Jury in terrorism trial is deadlocked
A federal jury reported Thursday that it was deadlocked over whether to convict seven South Florida men accused of plotting terrorist attacks, but the judge in the case told the jurors they must continue trying for a unanimous verdict.
U.S. District Judge Joan Lenard gave the instruction on the fourth day of deliberations in the so-called Liberty City Seven case after the jury foreman sent a note indicating the panel had reached an impasse on all defendants.
The men are charged with four terrorism-related counts for allegedly conspiring to join forces with Al Qaeda in attacks against the U.S., including bombing the Sears Tower in Chicago and the FBI headquarters in North Miami Beach.
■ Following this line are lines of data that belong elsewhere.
(* ===== verification/Hoare.v ===== *)
(** Weakest preconditions for the unit of work, and the facts about queries
    that the proofs of the services share. *)
From S2P Require Import Prelude Types Json Store Session.
Local Open Scope Z_scope.

(** [wp m E Q env s]: running [m] from [s] ends in a state and value that
    satisfy [Q], or raises an exception that satisfies [E]. *)
Definition wp {A} (m : M A) (E : exn → Prop) (Q : A → Session → Prop) (env : Env) (s : Session) : Prop :=
  match m env s with Ok (a, s') => Q a s' | Err e => E e end.

#[global] Arguments wp : simpl never.

Section rules.
Context (E : exn → Prop) (env : Env).

Lemma wp_ret {A} (a : A) Q s : Q a s → wp (mret a) E Q env s.
Proof. done. Qed.

Lemma wp_bind {A B} (m : M A) (k : A → M B) Q s :
  wp m E (λ a s', wp (k a) E Q env s') env s → wp (m ≫= k) E Q env s.
Proof. unfold wp, mbind, M_bind. by destruct (m env s) as [[??]|]. Qed.

Lemma wp_mono {A} (m : M A) (E' : exn → Prop) (Q Q' : A → Session → Prop) s :
  wp m E' Q' env s → (∀ e, E' e → E e) → (∀ a s', Q' a s' → Q a s') → wp m E Q env s.
Proof. unfold wp. destruct (m env s) as [[??]|]; auto. Qed.

Lemma wp_conseq {A} (m : M A) (Q Q' : A → Session → Prop) s :
  wp m E Q' env s → (∀ a s', Q' a s' → Q a s') → wp m E Q env s.
Proof. intros H HQ. by eapply wp_mono. Qed.

Lemma wp_and {A} (m : M A) (Q Q' : A → Session → Prop) s :
  wp m E Q env s → wp m (λ _, True) Q' env s → wp m E (λ a s', Q a s' ∧ Q' a s') env s.
Proof. unfold wp. by destruct (m env s) as [[??]|]. Qed.

Lemma wp_raise {A} (e : exn) (Q : A → Session → Prop) s : E e → wp (raise e) E Q env s.
Proof. done. Qed.

Lemma wp_raise_if b e Q s :
  (b = true → E e) → (b = false → Q tt s) → wp (raise_if b e) E Q env s.
Proof. destruct b; unfold wp; cbn; auto. Qed.

Lemma wp_gets {A} (f : Session → A) Q s : Q (f s) s → wp (gets f) E Q env s.
Proof. done. Qed.

Lemma wp_modify f Q s : Q tt (f s) → wp (modify f) E Q env s.
Proof. done. Qed.

Lemma wp_durable_now Q s :
  Q (clock env (ticks s)) (s <| ticks := S (ticks s) |>) → wp durable_now E Q env s.
Proof. done. Qed.

Lemma wp_uuid4 Q s :
  Q (uuid4_source env (draws s)) (s <| draws := S (draws s) |>) → wp uuid4 E Q env s.
Proof. done. Qed.

Lemma wp_deref {R} (table : Session → gmap uuid R) id r Q s :
  table s !! id = Some r → Q r s → wp (deref table id) E Q env s.
Proof. intros H ?. unfold wp, deref. by rewrite H. Qed.

Lemma wp_ok {A} (m : M A) Q s a s' :
  wp m E Q env s → m env s = Ok (a, s') → Q a s'.
Proof. unfold wp. intros H Heq. by rewrite Heq in H. Qed.

Lemma wp_flush Q s :
  listeners_accept (Db.execution (flushed s)) (Db.execution (work s)) = true →
  conflict s = false → schema_checks (work s) = true →
  Q tt (s <| flushed := work s |>) → wp flush E Q env s.
Proof. intros H1 H2 H3 HQ. unfold wp, flush. by rewrite H1, H2, H3. Qed.

Lemma wp_for_each {A} (l : list A) (body : A → M unit) (I : list A → Session → Prop) s :
  I [] s →
  (∀ done x rest s, l = done ++ x :: rest → I done s →
     wp (body x) E (λ _ s', I (done ++ [x]) s') env s) →
  wp (for_each l body) E (λ _ s', I l s') env s.
Proof.
  intros H0 Hstep.
  assert (∀ rest done s, l = done ++ rest → I done s →
            wp (for_each rest body) E (λ _ s', I l s') env s) as Hgen.
  { intros rest. induction rest as [|x rest IH]; intros done' s' Hl HI; cbn.
    - apply wp_ret. by rewrite Hl, app_nil_r.
    - apply wp_bind. eapply wp_conseq; [by eapply Hstep|]. cbn. intros _ s'' HI''.
      apply (IH (done' ++ [x])); [by rewrite <- app_assoc|done]. }
  by apply (Hgen l [] s).
Qed.
End rules.

(** Step through a program: binds, guards and reads. *)
Ltac wp_step :=
  lazymatch goal with
  | |- wp (mbind _ _) _ _ _ _ => apply wp_bind
  | |- wp (mret _) _ _ _ _ => apply wp_ret
  | |- wp (gets _) _ _ _ _ => apply wp_gets
  | |- wp (modify _) _ _ _ _ => apply wp_modify
  | |- wp (put_execution _) _ _ _ _ => apply wp_modify
  | |- wp (put_registry _) _ _ _ _ => apply wp_modify
  | |- wp (put_identity _) _ _ _ _ => apply wp_modify
  | |- wp (flag_conflict _) _ _ _ _ => apply wp_modify
  | |- wp (update_run _ _) _ _ _ _ => apply wp_modify
  | |- wp (update_job _ _) _ _ _ _ => apply wp_modify
  | |- wp (update_attempt _ _) _ _ _ _ => apply wp_modify
  | |- wp (update_connection _ _) _ _ _ _ => apply wp_modify
  | |- wp (update_capability _ _) _ _ _ _ => apply wp_modify
  | |- wp durable_now _ _ _ _ => apply wp_durable_now
  | |- wp uuid4 _ _ _ _ => apply wp_uuid4
  | |- wp (raise_if _ _) _ _ _ _ => apply wp_raise_if; intros ?
  | |- wp (raise _) _ _ _ _ => apply wp_raise
  end.
Ltac wp_steps := repeat wp_step.

(** ** Reads

    Computations that neither fail nor write. *)

Class ReadOnly {A} (m : M A) : Prop := read_only : ∀ env s, ∃ a, m env s = Ok (a, s).

#[global] Instance read_only_ret {A} (a : A) : ReadOnly (mret a).
Proof. intros env s. by exists a. Qed.
#[global] Instance read_only_gets {A} (f : Session → A) : ReadOnly (gets f).
Proof. intros env s. by exists (f s). Qed.
#[global] Instance read_only_bind {A B} (m : M A) (k : A → M B) :
  ReadOnly m → (∀ a, ReadOnly (k a)) → ReadOnly (m ≫= k).
Proof.
  intros Hm Hk env s. destruct (Hm env s) as [a Ha]. destruct (Hk a env s) as [b Hb].
  exists b. unfold mbind, M_bind. by rewrite Ha.
Qed.
#[global] Instance read_only_option {A B} (o : option A) (k : A → M B) (m : M B) :
  ReadOnly m → (∀ a, ReadOnly (k a)) → ReadOnly (match o with Some a => k a | None => m end).
Proof. by destruct o. Qed.

Lemma wp_read {A} (E : exn → Prop) (m : M A) `{!ReadOnly m} Q env s :
  (∀ a, m env s = Ok (a, s) → Q a s) → wp m E Q env s.
Proof. intros HQ. destruct (read_only env s) as [a Ha]. unfold wp. rewrite Ha. auto. Qed.

Tactic Notation "wp_read" "as" simple_intropattern(x) simple_intropattern(H) :=
  apply wp_bind; apply wp_read; [apply _|]; intros x H.

(** ** Queries *)

Section queries.
Context {R : Type}.
Implicit Types (t : gmap uuid R) (P : R → bool).

Lemma elem_of_where_rows t P k r :
  (k, r) ∈ where_rows t P ↔ t !! k = Some r ∧ P r = true.
Proof. unfold where_rows. rewrite list_elem_of_filter, elem_of_map_to_list. naive_solver. Qed.

Lemma NoDup_where_rows t P : NoDup (where_rows t P).*1.
Proof.
  unfold where_rows. pose proof (NoDup_fst_map_to_list t) as Hnd. revert Hnd.
  induction (map_to_list t) as [|[k r] l IH]; [done|].
  intros [Hk Hnd]%NoDup_cons. rewrite filter_cons. case_decide; [|by apply IH].
  cbn. constructor; [|by apply IH]. intros Hin. apply Hk.
  apply list_elem_of_fmap in Hin as ([k' r'] & -> & [_ Hin]%list_elem_of_filter).
  apply list_elem_of_fmap. by exists (k', r').
Qed.

Lemma where_rows_singleton t P k r :
  t !! k = Some r → P r = true →
  (∀ k' r', t !! k' = Some r' → P r' = true → k' = k) → where_rows t P = [(k, r)].
Proof.
  intros Hk HP Huniq. apply Permutation_singleton_r, NoDup_Permutation.
  - eapply NoDup_fmap_1, NoDup_where_rows.
  - apply NoDup_singleton.
  - intros [k' r']. rewrite list_elem_of_singleton, elem_of_where_rows. split.
    + intros [Hk' HP']. assert (k' = k) as -> by eauto. congruence.
    + by intros [= -> ->].
Qed.

Lemma where_rows_nil t P :
  (∀ k r, t !! k = Some r → P r = false) → where_rows t P = [].
Proof.
  intros H. destruct (where_rows t P) as [|[k r] l] eqn:E; [done|].
  assert ((k, r) ∈ where_rows t P) as [Hk HP]%elem_of_where_rows by (rewrite E; left).
  apply H in Hk. congruence.
Qed.

Lemma elem_of_order_by (column : R → Z) l x : x ∈ order_by column l ↔ x ∈ l.
Proof. unfold order_by. by rewrite merge_sort_Permutation. Qed.

Lemma NoDup_order_by (column : R → Z) (l : list (uuid * R)) :
  NoDup l.*1 → NoDup (order_by column l).*1.
Proof. unfold order_by. by rewrite merge_sort_Permutation. Qed.

Lemma order_by_singleton (column : R → Z) x : order_by column [x] = [x].
Proof. done. Qed.

#[global] Instance order_le_total (column : R → Z) : Total (order_le column).
Proof. intros [k1 r1] [k2 r2]. unfold order_le. cbn. lia. Qed.
#[global] Instance order_le_trans (column : R → Z) : Transitive (order_le column).
Proof. intros [k1 r1] [k2 r2] [k3 r3]. unfold order_le. cbn. lia. Qed.

(** The first row of an ordered query precedes the others. *)
Lemma order_by_sorted (column : R → Z) l : StronglySorted (order_le column) (order_by column l).
Proof. unfold order_by. apply StronglySorted_merge_sort; apply _. Qed.

Lemma by_id_Some t id P k :
  by_id t id P = Some k ↔ k = id ∧ ∃ r, t !! id = Some r ∧ P r = true.
Proof.
  unfold by_id. split.
  - destruct (t !! id) as [r|] eqn:Ht; [destruct (P r) eqn:?|]; intros [= <-]; eauto.
  - by intros (-> & r & -> & ->).
Qed.
End queries.

(** ** Constraints of all rows *)

Lemma all_rows_spec {K R} `{Countable K} (f : R → bool) (m : gmap K R) :
  all_rows f m = true ↔ ∀ k r, m !! k = Some r → f r = true.
Proof. unfold all_rows. by rewrite bool_decide_eq_true, map_Forall_lookup. Qed.

Lemma all_rows_alter {K R} `{Countable K} (f : R → bool) (m : gmap K R) g k r :
  all_rows f m = true → m !! k = Some r → f (g r) = true → all_rows f (alter g k m) = true.
Proof.
  rewrite !all_rows_spec. intros Hm Hk Hg k' r'. rewrite lookup_alter. case_decide; subst.
  - rewrite Hk. by intros [= <-].
  - apply Hm.
Qed.

Lemma all_rows_insert {K R} `{Countable K} (f : R → bool) (m : gmap K R) k r :
  all_rows f m = true → f r = true → all_rows f (<[k := r]> m) = true.
Proof.
  rewrite !all_rows_spec. intros Hm Hr k' r'. rewrite lookup_insert. case_decide; subst.
  - by intros [= <-].
  - apply Hm.
Qed.

Lemma status_update_ok_spec {R S} `{EqDecision S} (status : R → S) terminal (old new : gmap uuid R) :
  status_update_ok status terminal old new = true ↔
  ∀ k o n, old !! k = Some o → new !! k = Some n →
    status o = status n ∨ terminal (status o) = false.
Proof.
  unfold status_update_ok. rewrite bool_decide_eq_true, map_Forall_lookup. split.
  - intros H' k o n Ho Hn. specialize (H' k o Ho). cbn in H'. rewrite Hn in H'.
    apply orb_true_iff in H' as [H'|H']; breflect; [by left|by right].
  - intros H' k o Ho. destruct (new !! k) as [n|] eqn:Hn; [|done].
    apply orb_true_iff. destruct (H' k o n Ho Hn) as [->|Ht].
    + left. apply eqv_refl.
    + right. by rewrite Ht.
Qed.

(** ** [func.max] *)

Lemma foldr_max_spec x l : (∀ y, y ∈ x :: l → y ≤ foldr Z.max x l) ∧ foldr Z.max x l ∈ x :: l.
Proof.
  induction l as [|z l [IH1 IH2]]; cbn.
  - split; [|set_solver]. intros y ->%list_elem_of_singleton. lia.
  - split.
    + intros y Hy. assert (y = z ∨ y ∈ x :: l) as [->|Hy'] by set_solver; [lia|].
      specialize (IH1 y Hy'). lia.
    + destruct (Z.max_spec z (foldr Z.max x l)) as [[? ->]|[? ->]]; set_solver.
Qed.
If the jury is unable to agree, the judge would declare a mistrial. The Justice Department would then decide whether to retry the defendants, negotiate plea deals or drop the case.
Although there is no prescribed length of time for a jury to continue deliberating, defense lawyers and prosecutors agreed it was too early for the judge to read a formal charge, known as an Allen charge, telling jurors it is their duty to agree on a verdict if at all possible.
Jeffrey Harris, a Fort Lauderdale criminal defense lawyer not involved in the case, said a hung jury usually helped defense lawyers who could prepare to retry the case knowing all the government’s evidence. Still, it’s not what most trial lawyers hope for.
“There’s mixed emotions,” Harris said. “Obviously, there’s disappointment on everyone’s part not to get the outcome they wanted after working so hard.”
Narseal Batiste, 33; Patrick Abraham, 28; Stanley Phanor, 32; Burson Augustin, 22; Rothschild Augustin, 24; Naudimar Herrera, 23; and Lyglenson Lemorin, 32, were arrested in June 2006 following a lengthy FBI investigation.
The men, who worked odd jobs for a construction firm owned by Batiste, hung out in a dilapidated warehouse in Miami’s poverty-stricken Liberty City area. If convicted, each faces up to 70 years in prison.
During a two-month trial, prosecutors tried to prove the group belonged to an extremist religious sect that wanted to bring down the U.S. government. The crux of their plan, prosecutors said, was to launch terrorist attacks that would cause devastation “even greater than 9/11.”